**About this exercise**
For the listing below, output exactly the lines from the line with "(** [until_head_changes]: the" up to and including the line with "(unsignalled : bool) (now : Z) (answer : OrderKey)", and no other lines.

■ ■ ■ ■ ■

(* ===== verification/Watch.v ===== *)
(** * Push wake-ups ([src/net/watch.rs])

    A publisher appends to the log and then signals a [tokio::sync::watch]
    channel; a parked handler waits for the signal or for its deadline, and
    reads the log itself for what it answers.  Both loops of the source,
    [until_head_changes] and [until_relay_changes], are one step relation over
    what they read. *)

From S2P Require Import Prelude Ordered External Toy Identity Op Store Log.

(** Durations and instants in milliseconds. *)
Definition WATCH_DEFAULT_WAIT : Z := 25000.
Definition WATCH_MAX_WAIT : Z := 50000.
Definition DEFAULT_MAX_PARKED_WATCHES : nat := 64.

(** ** The channel

    [tokio::sync::watch]: a value, a version bumped by every send, and whether
    the sender is gone.  A receiver remembers the version it has seen. *)
Record Channel : Type := mk_channel {
  ch_value : Z * OrderKey;
  ch_version : nat;
  ch_closed : bool;
}.

(** [HeadPublisher::new], [HeadPublisher::publish] (the tick wraps), and the drop
    of the publisher. *)
Definition publisher_new (initial : OrderKey) : Channel := mk_channel (0%Z, initial) 0 false.
Definition publish (c : Channel) (head : OrderKey) : Channel :=
  mk_channel (((c.(ch_value).1 + 1) mod u64_modulus)%Z, head) (S (ch_version c)) (ch_closed c).
Definition publisher_drop (c : Channel) : Channel := mk_channel (ch_value c) (ch_version c) true.

(** [HeadWatch]: the version seen, or no channel ([HeadWatch::inert]). *)
Definition HeadWatch : Type := option nat.
Definition watch_inert : HeadWatch := None.
Definition publisher_watch (c : Channel) : HeadWatch := Some (ch_version c).

(** ** The waiting loop

    [look] is the read of the log at the top of the loop, with whether it is an
    answer; [last] the read after the deadline. *)

Section wait.
Context {L R : Type} (look : L → R * bool) (last : L → R).

Inductive WatchPc : Type :=
  | PcTop                 (* [borrow_and_update] *)
  | PcLook                (* the read of the log *)
  | PcCheck (r : R)       (* the read answered nothing: is there time left? *)
  | PcPark                (* [select!] of [changed] and [sleep], or the sleep alone *)
  | PcSleep               (* the channel closed: sleep out the deadline *)
  | PcLast                (* the read after the deadline *)
  | PcDone (r : R).

(** The waiter, what it shares, and the time; [w_unsignalled] is whether the log
    changed since the last signal. *)
Record WatchState : Type := mk_watch {
  w_pc : WatchPc;
  w_rx : HeadWatch;
  w_deadline : Z;
  w_log : L;
  w_channel : Channel;
  w_unsignalled : bool;
  w_now : Z;
}.

Definition goto (s : WatchState) (pc : WatchPc) : WatchState :=
  mk_watch pc (w_rx s) (w_deadline s) (w_log s) (w_channel s) (w_unsignalled s) (w_now s).
Definition with_rx (s : WatchState) (rx : HeadWatch) : WatchState :=
  mk_watch (w_pc s) rx (w_deadline s) (w_log s) (w_channel s) (w_unsignalled s) (w_now s).

(** [let deadline = Instant::now() + wait] *)
Definition wait_start (rx : HeadWatch) (wait : Z) (log : L) (c : Channel) (unsignalled : bool) (now : Z)
    : WatchState := mk_watch PcTop rx (now + wait) log c unsignalled now.

(** [rx.changed()] is ready: a version not seen yet, or else a closed channel. *)
Definition changed_ready (s : WatchState) : bool :=
  match w_rx s with Some seen => negb (bool_decide (seen = ch_version (w_channel s))) | None => false end.
Definition changed_closed (s : WatchState) : bool :=
  match w_rx s with Some _ => negb (changed_ready s) && ch_closed (w_channel s) | None => false end.
Definition elapsed (s : WatchState) : bool := bool_decide (w_deadline s ≤ w_now s)%Z.

Inductive waiter_step : WatchState → WatchState → Prop :=
  | step_top s : w_pc s = PcTop →
      waiter_step s (goto (with_rx s (match w_rx s with Some _ => Some (ch_version (w_channel s)) | None => None end))
                       PcLook)
  | step_look s r b : w_pc s = PcLook → look (w_log s) = (r, b) →
      waiter_step s (goto s (if b then PcDone r else PcCheck r))
  | step_check s r : w_pc s = PcCheck r →
      waiter_step s (goto s (if elapsed s then PcDone r else PcPark))
  | step_changed s : w_pc s = PcPark → changed_ready s = true → waiter_step s (goto s PcTop)
  | step_closed s : w_pc s = PcPark → changed_closed s = true → waiter_step s (goto s PcSleep)
  | step_elapsed s : w_pc s = PcPark ∨ w_pc s = PcSleep → elapsed s = true → waiter_step s (goto s PcLast)
  | step_last s : w_pc s = PcLast → waiter_step s (goto s (PcDone (last (w_log s)))).

(** Meanwhile a writer appends and then signals, the publisher may be dropped,
    and time passes. *)
Inductive env_step : WatchState → WatchState → Prop :=
  | env_append s log :
      env_step s (mk_watch (w_pc s) (w_rx s) (w_deadline s) log (w_channel s) true (w_now s))
  | env_publish s head : ch_closed (w_channel s) = false →
      env_step s (mk_watch (w_pc s) (w_rx s) (w_deadline s) (w_log s) (publish (w_channel s) head) false (w_now s))
  | env_drop s :
      env_step s (mk_watch (w_pc s) (w_rx s) (w_deadline s) (w_log s) (publisher_drop (w_channel s))
                    (w_unsignalled s) (w_now s))
  | env_tick s now : (w_now s ≤ now)%Z →
      env_step s (mk_watch (w_pc s) (w_rx s) (w_deadline s) (w_log s) (w_channel s) (w_unsignalled s) now).

Definition watch_step (s s' : WatchState) : Prop := waiter_step s s' ∨ env_step s s'.
Definition watch_reach (s s' : WatchState) : Prop := rtc watch_step s s'.

(** ** No wake-up is lost *)

(** The receiver never runs ahead of the channel, and past its read of the log
    a receiver that has seen every signal has seen every signalled change. *)
Definition past_look (pc : WatchPc) : bool :=
  match pc with PcCheck _ | PcPark => true | _ => false end.
Record watch_inv (s : WatchState) : Prop := {
  inv_seen : ∀ seen, w_rx s = Some seen → seen ≤ ch_version (w_channel s);
  inv_quiet : past_look (w_pc s) = true → w_rx s = Some (ch_version (w_channel s)) →
    w_unsignalled s = false → (look (w_log s)).2 = false;
  inv_last : w_pc s = PcLast → (w_deadline s ≤ w_now s)%Z;
}.

Lemma waiter_step_inv s s' : watch_inv s → waiter_step s s' → watch_inv s'.
Proof.
  intros [Hseen Hquiet Hlast] Hstep.
  destruct Hstep as [s Hpc | s r b Hpc Hl | s r Hpc | s Hpc Hr | s Hpc Hr | s Hpc He | s Hpc];
    split; cbn; try done.
  - destruct (w_rx s); intros ? [= <-]; lia.
  - destruct b; cbn; [done|]. intros _ _ _. by rewrite Hl.
  - by destruct b.
  - rewrite Hpc in Hquiet. destruct (elapsed s); [done | intros _; by apply Hquiet].
  - by destruct (elapsed s).
  - intros _. by apply bool_decide_eq_true in He.
Qed.

Lemma env_step_inv s s' : watch_inv s → env_step s s' → watch_inv s'.
Proof.
  intros [Hseen Hquiet Hlast] Hstep. destruct Hstep as [s log | s head Hc | s | s now Hn]; split; cbn; try done.
  - intros seen Hrx. specialize (Hseen seen Hrx). lia.
  - intros _ Hrx _. specialize (Hseen _ Hrx). lia.
  - intros Hpc. specialize (Hlast Hpc). lia.
Qed.

Lemma watch_reach_inv s s' : watch_inv s → watch_reach s s' → watch_inv s'.
Proof.
  intros Hi Hr. induction Hr as [|s s1 s2 [Hs|Hs] _ IH]; [done | |];
    eauto using waiter_step_inv, env_step_inv.
Qed.

(** The deadline is the start's. *)
Lemma watch_reach_deadline s s' : watch_reach s s' → w_deadline s' = w_deadline s.
Proof. intros Hr. induction Hr as [|s s1 s2 [Hs|Hs] _ ->]; [done | by destruct Hs | by destruct Hs]. Qed.

Lemma wait_start_inv rx wait log c unsignalled now :
  (∀ seen, rx = Some seen → seen ≤ ch_version c) →
  watch_inv (wait_start rx wait log c unsignalled now).
Proof. intros Hrx. by split. Qed.

(** C35: No wake-up is lost.  However the waiter, the writers that append and
    then signal, the clock and the drop of the publisher interleave: a waiter
    parked on a channel, once every change of the log has been signalled, has a
    pending wake-up whenever the log holds an answer for it; and a waiter that
    answers before its deadline answers what the log it just read holds. *)
Theorem watch_no_lost_wakeup rx wait log c unsignalled now s s' :
  (∀ seen, rx = Some seen → seen ≤ ch_version c) →
  watch_reach (wait_start rx wait log c unsignalled now) s →
  (w_pc s = PcPark → is_Some (w_rx s) → w_unsignalled s = false → (look (w_log s)).2 = true →
     changed_ready s = true ∧ waiter_step s (goto s PcTop)) ∧
  (∀ r, waiter_step s s' → w_pc s' = PcDone r →
     look (w_log s) = (r, true) ∨ (now + wait ≤ w_now s)%Z).
Proof.
  intros Hrx Hreach.
  pose proof (watch_reach_inv _ _ (wait_start_inv rx wait log c unsignalled now Hrx) Hreach) as [Hseen Hquiet Hlast].
  apply watch_reach_deadline in Hreach as Hd. cbn in Hd. split.
  - intros Hpc [seen Hs] Hu Hl. enough (changed_ready s = true) by eauto using step_changed.
    unfold changed_ready. rewrite Hs. apply negb_true_iff, bool_decide_eq_false. intros ->.
    rewrite Hquiet in Hl; [done | by rewrite Hpc | done | done].
  - intros r Hstep Hdone. destruct Hstep as [s | s r' b Hpc Hl | s r' Hpc | | | | s Hpc]; cbn in Hdone; try done.
    + left. destruct b; by simplify_eq.
    + right. destruct (elapsed s) eqn:He; [|done]. apply bool_decide_eq_true in He. lia.
    + right. specialize (Hlast Hpc). lia.
Qed.

(** ** The wait ends *)

Definition rank (pc : WatchPc) : nat :=
  match pc with
  | PcPark => 4 | PcTop => 3 | PcLook => 2 | PcSleep => 2 | PcCheck _ => 1 | PcLast => 1 | PcDone _ => 0
  end.

(** [n] steps of the waiter among any steps of the environment. *)
Inductive waiter_run : nat → WatchState → WatchState → Prop :=
  | run_nil s : waiter_run 0 s s
  | run_env n s s1 s2 : env_step s s1 → waiter_run n s1 s2 → waiter_run n s s2
  | run_step n s s1 s2 : waiter_step s s1 → waiter_run n s1 s2 → waiter_run (S n) s s2.

Lemma waiter_step_rank s s' : elapsed s = true → waiter_step s s' →
  elapsed s' = true ∧ rank (w_pc s') < rank (w_pc s).
Proof.
  intros He Hstep.
  destruct Hstep as [s Hpc | s r b Hpc Hl | s r Hpc | s Hpc Hr | s Hpc Hr | s Hpc _ | s Hpc];
    (split; [exact He|]); cbn; try rewrite Hpc; try rewrite He; cbn; try lia.
  - destruct b; cbn; lia.
  - destruct Hpc as [-> | ->]; cbn; lia.
Qed.

Lemma env_step_elapsed s s' : elapsed s = true → env_step s s' →
  elapsed s' = true ∧ w_pc s' = w_pc s.
Proof.
  unfold elapsed. intros He Hstep. destruct Hstep as [| | | s now Hn]; cbn; try done. split; [|done].
  apply bool_decide_eq_true in He. apply bool_decide_eq_true. lia.
Qed.

Lemma waiter_enabled s : elapsed s = true → rank (w_pc s) ≠ 0 → ∃ s', waiter_step s s'.
Proof.
  intros He. destruct (w_pc s) eqn:Hpc; cbn; intros Hr; try done.
  - eexists. by apply step_top.
  - destruct (look (w_log s)) as [r b] eqn:Hl. eexists. eapply step_look; eauto.
  - eexists. by apply step_check.
  - eexists. apply step_elapsed; eauto.
  - eexists. apply step_elapsed; eauto.
  - eexists. by apply step_last.
Qed.

(** A wait ends.  Once its deadline has passed, a waiter takes at most four
    more steps, however the writers and the channel interleave with it, and as
    long as it has not answered it has a step to take. *)
Lemma watch_wait_ends n s s' :
  elapsed s = true → waiter_run n s s' →
  n ≤ 4 ∧ ((∃ r, w_pc s' = PcDone r) ∨ ∃ s'', waiter_step s' s'').
Proof.
  intros He Hrun.
  enough (n + rank (w_pc s') ≤ rank (w_pc s) ∧ elapsed s' = true) as [Hn He'].
  { assert (rank (w_pc s) ≤ 4) by (destruct (w_pc s); cbn; lia). split; [lia|].
    destruct (decide (rank (w_pc s') = 0)) as [Hz|Hz]; [|right; by apply waiter_enabled].
    left. destruct (w_pc s') eqn:Hpc; try done. eauto. }
  induction Hrun as [s | n s s1 s2 Hs _ IH | n s s1 s2 Hs _ IH]; [by split; [lia|] | |].
  - apply env_step_elapsed in Hs as [He1 Hpc]; [|done]. rewrite Hpc in IH. by apply IH.
  - apply waiter_step_rank in Hs as [He1 Hlt]; [|done]. destruct (IH He1). split; [lia|done].
Qed.
End wait.

(** ** The two loops *)

Section loops.
Context `{Crypto} {L : Type} `{!LogSource L}.

(** [until_head_changes]: the head, an answer when it is above the known one. *)
Definition head_last (log : L) : OrderKey := default OrderKey_MIN (src_head log).
Definition head_look (known : OrderKey) (log : L) : OrderKey * bool :=
  (head_last log, bool_decide (known ≺ head_last log)).

(** [until_relay_changes]: the stream's state, an answer when it differs from
    the caller's position, or when the log has no stream or fails to say. *)
Definition relay_last (log : L) : result string (option RelayStreamState) := src_relay_state log.
Definition relay_look (epoch : barr 32) (after : Z) (log : L)
    : result string (option RelayStreamState) * bool :=
  match src_relay_state log with
  | Err e => (Err e, true)
  | Ok None => (Ok None, true)
  | Ok (Some state) =>
      (Ok (Some state),
       negb (bool_decide (rs_epoch state = epoch)) || bool_decide (after < rs_floor state)%Z
       || bool_decide (after > rs_head state)%Z || bool_decide (rs_head state > after)%Z)
  end.

(** What [watch.until_head_changes(log, known, wait)] may answer, started on a
    log and channel. *)
Definition until_head_changes (rx : HeadWatch) (known : OrderKey) (wait : Z) (log : L) (c : Channel)
    (unsignalled : bool) (now : Z) (answer : OrderKey) : Prop :=
  ∃ s, watch_reach (head_look known) head_last (wait_start rx wait log c unsignalled now) s ∧
       w_pc s = PcDone answer.
Definition until_relay_changes (rx : HeadWatch) (epoch : barr 32) (after wait : Z) (log : L) (c : Channel)
    (unsignalled : bool) (now : Z) (answer : result string (option RelayStreamState)) : Prop :=
  ∃ s, watch_reach (relay_look epoch after) relay_last (wait_start rx wait log c unsignalled now) s ∧
       w_pc s = PcDone answer.
End loops.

■ ■ ■ ■ ■

**Output of the task**
(** [until_head_changes]: the head, an answer when it is above the known one. *)
Definition head_last (log : L) : OrderKey := default OrderKey_MIN (src_head log).
Definition head_look (known : OrderKey) (log : L) : OrderKey * bool :=
  (head_last log, bool_decide (known ≺ head_last log)).

(** [until_relay_changes]: the stream's state, an answer when it differs from
    the caller's position, or when the log has no stream or fails to say. *)
Definition relay_last (log : L) : result string (option RelayStreamState) := src_relay_state log.
Definition relay_look (epoch : barr 32) (after : Z) (log : L)
    : result string (option RelayStreamState) * bool :=
  match src_relay_state log with
  | Err e => (Err e, true)
  | Ok None => (Ok None, true)
  | Ok (Some state) =>
      (Ok (Some state),
       negb (bool_decide (rs_epoch state = epoch)) || bool_decide (after < rs_floor state)%Z
       || bool_decide (after > rs_head state)%Z || bool_decide (rs_head state > after)%Z)
  end.

(** What [watch.until_head_changes(log, known, wait)] may answer, started on a
    log and channel. *)
Definition until_head_changes (rx : HeadWatch) (known : OrderKey) (wait : Z) (log : L) (c : Channel)
    (unsignalled : bool) (now : Z) (answer : OrderKey) : Prop :=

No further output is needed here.